Bookstore gift certificates are wonderful things. My older brother gave one of them to me for Christmas, which I used to purchase several fine publications. I picked up the first trade paperback for Y the Last Man, a copy of How to Draw Hell Beasts, so I could finally stop drawing halos and angel wings on my hell beasts, and I still had several dollars left. Wandering about the store, my girlfriend and I passed the obligatory table filled with Twilight-related merchandise, at which point my better half picked up a book and squealed.

At this point I was sure I had accidentally switched girlfriends with someone else in the store.


But no, the book she had picked up was The Harvard Lampoon's Nightlight, a parody of Twilight featuring star-crossed lovers Belle Goose and Edwart Mullen. Despite the silly names, it's actually quite good, in a horribly bad sort of way. I know this because it's currently the only book in my bathroom. That's how I learned that vampires hate Sega.

In the movie, Edward rescues Bella from potential rapists after she leaves a bookstore. In the book, she leaves a video game store without the controller she purchased, prompting a grizzled old man to follow her into a dark alley, trying to give her the item purchased. In the nick of time, Edwart leaps from a rooftop to scare the old man away.

"Are you okay?" he asked.
"Yeah - why wouldn't I be okay?"
"Are you serious, Belle? Were you not aware of what that sick old man was trying to do?" He shook his head, seething. "You're lucky I was on the roof all day. That old man . . .he was trying to sell you a Sega product."
"What were you doing waiting for me on a roof all day?" I asked, watching his knuckles whiten at his own reference to Sega.

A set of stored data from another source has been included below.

(* ===== verification/Redaction.v ===== *)
(** * Redaction of tool inputs

    src/assistant/src/security/redaction.ts: the values of sensitive keys in a tool's
    input are replaced before the input is stored, logged or shown.  An input is a JSON
    object; no key is [__proto__]. *)
From S2P Require Import Prelude JsText RuntimeTypes.

Definition REDACTION_PLACEHOLDER : string := "<redacted />".

Fixpoint strip_chars (p : ascii → bool) (s : string) : string :=
  match s with
  | "" => ""
  | String c s' => if p c then strip_chars p s' else String c (strip_chars p s')
  end.

Definition SENSITIVE_STEMS : list string :=
  strip_chars (Ascii.eqb ".") <$>
  ["value"; "password"; "passwd"; "token"; "access.token"; "refresh.token"; "bearer.token"; "id.token"; "api.key";
   "authorization"; "secret"; "client.secret"; "credentials"; "private.key"; "cookie"; "session.id"; "ssn";
   "credit.card"; "card.number"].

Definition normalizeKey (key : string) : string := toLowerCase (strip_chars (λ c, Ascii.eqb "-" c || Ascii.eqb "_" c) key).
Definition isSensitiveKey (key : string) : bool := bool_decide (normalizeKey key ∈ SENSITIVE_STEMS).

Definition is_jnull (v : json) : bool := match v with JNull => true | _ => false end.

(** What a value that is not itself replaced becomes. *)
Fixpoint redact (v : json) : json :=
  match v with
  | JObj o =>
      JObj ((fix fields (o : list (string * json)) : list (string * json) :=
               match o with
               | [] => []
               | (key, val) :: o' =>
                   (key, if isSensitiveKey key && negb (is_jnull val) then JStr REDACTION_PLACEHOLDER else redact val) :: fields o'
               end) o)
  | JArr l =>
      JArr ((fix items (l : list json) : list json :=
               match l with
               | [] => []
               | item :: l' => match item with JObj _ => redact item | _ => item end :: items l'
               end) l)
  | _ => v
  end.
Definition redactSensitiveFields (o : list (string * json)) : list (string * json) :=
  match redact (JObj o) with JObj o' => o' | _ => o end.

(** ** What there is to redact *)

(** The values of sensitive keys, at any depth. *)
Fixpoint secrets (v : json) : list json :=
  match v with
  | JObj o =>
      (fix fields (o : list (string * json)) : list json :=
         match o with
         | [] => []
         | (key, val) :: o' => (if isSensitiveKey key && negb (is_jnull val) then [val] else secrets val) ++ fields o'
         end) o
  | JArr l => (fix items (l : list json) : list json := match l with [] => [] | item :: l' => secrets item ++ items l' end) l
  | _ => []
  end.

(** No array is an element of an array. *)
Fixpoint flat_arrays (v : json) : bool :=
  match v with
  | JObj o =>
      (fix fields (o : list (string * json)) : bool := match o with [] => true | (_, val) :: o' => flat_arrays val && fields o' end) o
  | JArr l =>
      (fix items (l : list json) : bool :=
         match l with [] => true | item :: l' => negb match item with JArr _ => true | _ => false end && flat_arrays item && items l' end) l
  | _ => true
  end.

Section json_rect.
Context (P : json → Prop).
Hypothesis (Hscalar : ∀ v, match v with JArr _ | JObj _ => False | _ => True end → P v).
Hypothesis (Harr : ∀ l, Forall P l → P (JArr l)).
Hypothesis (Hobj : ∀ o, Forall (λ kv, P kv.2) o → P (JObj o)).
Fixpoint json_nested_ind (v : json) : P v :=
  match v with
  | JArr l => Harr l ((fix go (l : list json) : Forall P l :=
                         match l with [] => Forall_nil_2 _ | x :: l' => Forall_cons_2 _ _ _ (json_nested_ind x) (go l') end) l)
  | JObj o => Hobj o ((fix go (o : list (string * json)) : Forall (λ kv, P kv.2) o :=
                         match o with [] => Forall_nil_2 _ | kv :: o' => Forall_cons_2 _ kv o' (json_nested_ind kv.2) (go o') end) o)
  | v' => Hscalar v' I
  end.
End json_rect.

Lemma secrets_redacted v : flat_arrays v = true → Forall (λ x, x = JStr REDACTION_PLACEHOLDER) (secrets (redact v)).
Proof.
  induction v as [v Hv|l IH|o IH] using json_nested_ind.
  - by destruct v.
  - induction IH as [|item l Hi _ IHl]; [constructor|]. intros [[Hna Hf]%andb_true_iff Hl]%andb_true_iff. cbn.
    apply Forall_app. split; [|by apply IHl]. destruct item; try done; [constructor..|by apply Hi].
  - induction IH as [|[key val] o Hi _ IHo]; [constructor|]. intros [Hf Ho]%andb_true_iff. cbn. apply Forall_app. split; [|by apply IHo].
    destruct (isSensitiveKey key && negb (is_jnull val)) eqn:E.
    + apply andb_true_iff in E as [-> _]. cbn. by constructor.
    + destruct (isSensitiveKey key && negb (is_jnull (redact val))) eqn:E'; [|by apply Hi].
      apply andb_true_iff in E' as [Hk Hn]. rewrite Hk in E. destruct val; try done.
Qed.

Lemma redact_nothing v : secrets v = [] → redact v = v.
Proof.
  induction v as [v Hv|l IH|o IH] using json_nested_ind.
  - by destruct v.
  - intros H. cbn. f_equal. revert H. induction IH as [|item l Hi _ IHl]; [done|]. cbn. intros [H1 H2]%app_eq_nil. rewrite IHl by done.
    f_equal. destruct item; try done. by apply Hi.
  - intros H. cbn. f_equal. revert H. induction IH as [|[key val] o Hi _ IHo]; [done|]. cbn. intros [H1 H2]%app_eq_nil. rewrite IHo by done.
    cbn in Hi. destruct (_ && _); [done|]. by rewrite Hi.
Qed.

Lemma redact_field o k : field k (redactSensitiveFields o)
  = (λ v, if isSensitiveKey k && negb (is_jnull v) then JStr REDACTION_PLACEHOLDER else redact v) <$> field k o.
Proof. unfold redactSensitiveFields. cbn. induction o as [|[key val] o IH]; [done|]. cbn. case_decide as Hk; [by subst|done]. Qed.

(** * Claims *)

(** C40. In an input without arrays inside arrays, redaction leaves no value of a
    sensitive key, however deep; every field keeps its key and its place, and an input
    with nothing to redact is left as it is. *)
Theorem redaction_complete o : flat_arrays (JObj o) = true →
  Forall (λ x, x = JStr REDACTION_PLACEHOLDER) (secrets (JObj (redactSensitiveFields o)))
  ∧ (redactSensitiveFields o).*1 = o.*1
  ∧ (∀ k v, field k o = Some v → isSensitiveKey k = true → v ≠ JNull → field k (redactSensitiveFields o) = Some (JStr REDACTION_PLACEHOLDER))
  ∧ (secrets (JObj o) = [] → redactSensitiveFields o = o).
Proof.
  intros H. split_and!.
  - by apply secrets_redacted in H.
  - clear H. unfold redactSensitiveFields. cbn. induction o as [|[key val] o IH]; [done|]. cbn. by rewrite IH.
  - intros k v Hk Hs Hv. rewrite redact_field, Hk, Hs. cbn. by destruct v.
  - intros Hn%redact_nothing. unfold redactSensitiveFields. by rewrite Hn.
Qed.

Definition sample_input : list (string * json) :=
  [("Api-Key", JStr "k1"); ("headers", JArr [JObj [("Authorization", JStr "Bearer k2"); ("accept", JStr "text/html")]])].

(** Witness of C40: a key and the headers of a request. *)
Lemma redaction_complete_witness :
  redactSensitiveFields sample_input
  = [("Api-Key", JStr "<redacted />");
     ("headers", JArr [JObj [("Authorization", JStr "<redacted />"); ("accept", JStr "text/html")]])]
  ∧ Forall (λ x, x = JStr REDACTION_PLACEHOLDER) (secrets (JObj (redactSensitiveFields sample_input))).
Proof. split; [vm_compute; reflexivity|]. apply (redaction_complete sample_input). vm_compute. reflexivity. Defined.

(** Redaction does not look into an array inside an array. *)
Example nested_array_not_redacted :
  redactSensitiveFields [("rows", JArr [JArr [JObj [("password", JStr "hunter2")]]])]
  = [("rows", JArr [JArr [JObj [("password", JStr "hunter2")]]])].
Proof. reflexivity. Qed.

It turns out that Edwart was watching Mercury through his telescope and just happened to be in the right place at the right time. The near brush with Sega, however, brings out the passion in the pale young man.

"Promise me you'll never walk out in these streets alone again, Belle." His face contorted in fitful rage. Suddenly he rolled down his window and shouted, "She plays Nintendo!" He inhaled deeply. "Play Nintendo," he breathed out. "I won't always be here to keep you safe from Sega."


And that, as you can imagine, is where love blossoms.

You can find Nightlight wherever relatively horrible yet hilarious parody books are sold.